As revealed by data shown in Fig. 3, 4 and Fig. S8, S11 (ESI†), all A₂-TM-PTtSA CPs display a two-plateau reversible electrochemical behavior, irrespective of the nature of stored alkali (Li⁺, Na⁺, K⁺) or spectator TM cations (Fe²⁺, Mn²⁺, Co²⁺), pointing towards a similar redox mechanism. This was subsequently thoroughly investigated with the use of various ex situ techniques, over the course of one full charge–discharge cycle (using Li₂-Co-PTtSA as model electrode material, Fig. 5). First, FTIR survey shows similar vibration fingerprints between the pristine and cycled electrode (position I and V, respectively; Fig. 5A and B), corroborating the full chemical reversibility of the electrochemical charge and discharge process. The FTIR analysis of the 2-electron (fully) oxidized, as well as for the 1-electron redox intermediate states reveals the loss of aromatic signature and the formation of electron delocalized C=C and C=N bands, corroborating the reversible ligand-based 2-electron redox.

Fig. 5 Ex situ analysis of redox in Li₂-Co-PTtSA. (A) The galvanostatic charge–discharge curve of with selected different dilithiation/lithiation states, and the five points marked represent various charge/discharge states of Li₂-Co-PTtSA electrode: pristine (I), one electron half-charged (II), two electron full-charged (III), one electron half-discharged (IV) and two electron full-discharged (V). The corresponding ex situ FTIR spectra (B) and ex situ elemental analysis results (C).

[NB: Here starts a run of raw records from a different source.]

(* ===== verification/RefineSpec.v ===== *)
(** * What a refine does to a store

    The effect of each applied edit ([effect]) and of a whole proposal ([effects]); from it: a refine changes the
    entries its record lists and no other, spares an entry that changed since it was planned, and is undone by
    the rollback of its record.  Two stores are alike ([alike]) when they hold the same ids with the same texts:
    a rollback gives an entry a new version and time stamp. *)

From S2P Require Import Prelude Json Harness Refine.
#[local] Open Scope string_scope.
#[local] Open Scope list_scope.
#[local] Open Scope Z_scope.

(** ** Stores up to their texts *)

Definition Content : Type := string * string * string * object * object * object.
Definition content (e : HarnessEntry) : Content := (he_title e, he_content e, he_path e, he_reference e, he_arguments e, he_metadata e).
Definition alike (a b : HarnessState) : Prop := forall k id, content <$> entry k id a = content <$> entry k id b.

#[export] Instance alike_equivalence : Equivalence alike.
Proof.
  split.
  - by intros a k id.
  - intros a b Hab k id. by rewrite (Hab k id).
  - intros a b c Hab Hbc k id. by rewrite (Hab k id).
Qed.

Lemma entry_put k id k' id' e st :
  entry k id (put k' id' e st) = if decide (k = k' /\ id = id') then Some e else entry k id st.
Proof.
  unfold entry, put. cbn. rewrite store_with_store.
  destruct (decide (k = k')) as [->|]; [rewrite OMap.get_set|]; repeat case_decide; naive_solver.
Qed.
Lemma entry_remove k id k' id' st :
  entry k id (remove k' id' st) = if decide (k = k' /\ id = id') then None else entry k id st.
Proof.
  unfold entry, remove. cbn. rewrite store_with_store.
  destruct (decide (k = k')) as [->|]; [rewrite OMap.get_del|]; repeat case_decide; naive_solver.
Qed.

Lemma alike_put k id e e' a b : alike a b -> content e = content e' -> alike (put k id e a) (put k id e' b).
Proof. intros Hab He k' id'. rewrite !entry_put. case_decide; cbn; [by rewrite He|apply Hab]. Qed.
Lemma alike_remove k id a b : alike a b -> alike (remove k id a) (remove k id b).
Proof. intros Hab k' id'. rewrite !entry_remove. case_decide; [done|apply Hab]. Qed.

(** ** The entries a rollback can write back *)

Definition skill_reference (r : object) : bool :=
  bool_decide (as_string (field r "type") = Some "python") && (has_text r "import" || has_text r "python_import")
  && (has_text r "callable" || has_text r "call_pattern").
(** An entry that passes the checks of an update that repeats it. *)
Definition restorable (k : Kind) (e : HarnessEntry) : bool :=
  negb (bool_decide (he_title e = "")) && negb (bool_decide (he_content e = "")) && negb (bool_decide (he_path e = ""))
  && (negb (bool_decide (k = KSkill)) || skill_reference (he_reference e)).
Definition all_restorable (st : HarnessState) : Prop := forall k id e, entry k id st = Some e -> restorable k e = true.
(** An id that reads as itself: no scope before it, and no name every object has. *)
Definition plain_id (id : string) : bool := bool_decide (stripScope id = id) && negb (bool_decide (id = "")) && negb (inherited id).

The redox was also followed by elemental analysis, with a particular focus on the nature of the exchanged cations, and possible counter-anions (Fig. 5C and Fig. S14, ESI†). The weight content of Co to Li in the pristine Li₂-Co-PTtSA sample are 10.23% and 2.60% (Co/Li = 1/2.15 atom ratio, position I). Upon half-charging to the intermediate II, the Co content remains constant, whereas lithium content drops to 1.03% (Co/Li = 1/0.87). With further oxidation to the fully charged state III, lithium content drops to 0.25%, corresponding to atomic ratio of Co/Li = 1/0.21 (the remaining lithium is probably from the residual lithium electrolyte salt). Upon discharge, lithium content regains the initial value of 0.99% (Co/Li = 1/0.86) and 2.32% (Co/Li = 1/2.04) at the intermediate position IV and full-discharged state V, respectively. This analysis implies that 2 Li⁺ are being exchanged during the redox, excluding any significative cation exchange, dissolution, and shuttle of Co²⁺. Furthermore, low F amount was detected (assigned to residual electrolyte), implying also no TFSI⁻ anion uptake for charge compensation during redox.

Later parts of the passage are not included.